Lemma early_quiet {A} (m : M OpExc LifeState A) : quiet m -> always (kept early) m.
Proof.
  intros Hm s [H1 H2]. destruct (Hm s) as (Hr & Hp & _ & Hl). split; [by rewrite Hr|].
  apply (tracked_more s _ []); [by rewrite Hl, app_nil_r|done..].
Qed.
Lemma early_update f : (forall r, or_phases (f r) = or_phases r) -> always (kept early) (update f).
Proof. intros Hf s [H1 H2]. split; [|done]. change (Forall (fun phase => before_shutdown phase = true) (or_phases (f (ls_report s)))). by rewrite Hf. Qed.
Lemma early_note e : no_start e -> always (kept early) (note e).
Proof. intros He s [H1 H2]. split; [done|]. apply (tracked_more s _ [e]); [done|by constructor|done..]. Qed.
Lemma early_phase phase : before_shutdown phase = true -> always (kept early) (record_phase phase).
Proof.
  intros Hb s [H1 H2]. destruct (record_phase_run _ _ _ _ (surjective_pairing (record_phase phase s))) as [-> | ->]; [by split|].
  split; [|done]. cbn. apply Forall_app_2; [done|by constructor].
Qed.
Lemma early_launch p : always (kept early) (launch out p).
Proof. intros s [H1 H2]. split; [|by apply tracked_launch]. destruct (launch_launches p s) as [-> _]. done. Qed.

Ltac early_call := first [by apply early_quiet; auto with quiet | apply early_launch | by apply early_note | by apply early_phase
  | apply early_update; intros r; first [done | by destruct (bool_decide _)] | by intros s [] ].

Lemma early_execute preflight phase source : phase = "fresh" \/ phase = "reuse" ->
  always (kept early) (execute_phase out dec fuel config preflight phase source).
Proof.
  intros Hphase. unfold execute_phase, open_order, ask_approval. destruct Hphase as [-> | ->]; always; try early_call.
Qed.

Lemma early_body preflight : always (kept early) (lifecycle_body out dec fuel config preflight).
Proof.
  unfold lifecycle_body, issued, assert_control_plane_clean. always; try early_call; apply early_execute; auto.
Qed.

(** The events of the shutdown are valid. *)
Lemma say_succeeds kind s : valid_event {| pe_sequence := 1; pe_key := (kind, None, None) |} = true -> exists s', say out kind s = (Ok tt, s').
Proof.
  intros Hv. unfold say, progress, mbind, M_bind, ask, gets, modify, raise. cbn [fst snd].
  match goal with |- context [emit ?a ?k ?p] => destruct (emit a k p) eqn:He; [eauto|] end. exfalso. revert He. unfold emit.
  match goal with |- context [if ?c then Some _ else _] => destruct c eqn:Hc end; [done|].
  apply orb_false_iff in Hc as [_ Hc]. apply Z.leb_gt in Hc.
  match goal with |- context [negb ?v] => replace v with true; [done|] end.
  revert Hv. unfold valid_event. cbn [pe_key pe_sequence]. rewrite !andb_true_iff. intros [[[[[_ _] H1] H2] H3] H4].
  symmetry. rewrite H1, H2, H3, H4, !andb_true_iff. split_and!; try done; apply Z.leb_le; lia.
Qed.

Lemma last_before phases : Forall (fun phase => before_shutdown phase = true) phases ->
  match List.last (map phase_index phases) None with Some i => (i <? 17)%nat = true | None => True end.
Proof.
  induction 1 as [|phase phases Hb _ IH]; [done|]. destruct phases; [|done]. cbn [map List.last]. unfold before_shutdown in Hb.
  by destruct (phase_index phase).
Qed.

Lemma shutdown_recorded s : early s -> exists s', record_phase "shutdown_started" s = (Ok tt, s').
Proof.
  intros [Hp _]. apply last_before in Hp. unfold record_phase, mbind, M_bind, gets, update, modify.
  change (phase_index "shutdown_started") with (Some 17%nat). cbn [fst snd].
  destruct (List.last _ _) as [i|]; [rewrite Hp|]; eexists; reflexivity.
Qed.

(** An answer whose error, if it is one, the shutdown expects *)
Definition expected {A} (r : Result OpExc A) : Prop := match r with Ok _ | Err (Failure _ | ClientError | OsFault | BadValue) => True | _ => False end.

(** [stop_owned] stops every process that is owned, when no stop raises something unexpected. *)
Lemma stop_all (f := fun (verified : bool) p =>
    answer ← ask (fun n => w_stop out n p);
    note (Stopped p answer);;
    match answer with
    | Ok stopped => mret (stopped && verified)
    | Err (Failure _) => mret false
    | Err e => raise e
    end) ps : (forall n p, match w_stop out n p with Ok _ | Err (Failure _) => True | _ => False end) ->
  forall verified s, exists b s' evs, for_each f verified ps s = (Ok b, s') /\ ls_log s' = ls_log s ++ evs /\ Forall no_start evs /\
    forall p, p ∈ ps -> exists answer, Stopped p answer ∈ evs.
Proof.
  intros Hstop. induction ps as [|p ps IH]; intros verified s.
  - exists verified, s, []. rewrite app_nil_r. split_and!; [done..|]. by intros p Hp%elem_of_nil.
  - specialize (Hstop (ls_turn s) p).
    assert (exists v s1, f verified p s = (Ok v, s1) /\ ls_log s1 = ls_log s ++ [Stopped p (w_stop out (ls_turn s) p)]) as (v & s1 & H1 & Hl).
    { subst f. unfold mbind, M_bind, ask, note, modify. cbn. destruct (w_stop out (ls_turn s) p) as [|[]]; try done; by do 2 eexists. }
    destruct (IH v s1) as (b & s' & evs & H & Hm & Hn & Hall). exists b, s', (Stopped p (w_stop out (ls_turn s) p) :: evs).
    cbn [for_each]. unfold mbind, M_bind. rewrite H1. split_and!; [done|by rewrite Hm, Hl, <-app_assoc|by constructor|].
    intros q [-> |Hq]%elem_of_cons; [eexists; by left|]. destruct (Hall q Hq) as [a Ha]. exists a. by right.
Qed.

= = = = =

__ACTIVITY__: Your job is to copy out every line from the records above that has the word "gets".

__OUTPUT__:
  intros Hv. unfold say, progress, mbind, M_bind, ask, gets, modify, raise. cbn [fst snd].
  intros [Hp _]. apply last_before in Hp. unfold record_phase, mbind, M_bind, gets, update, modify.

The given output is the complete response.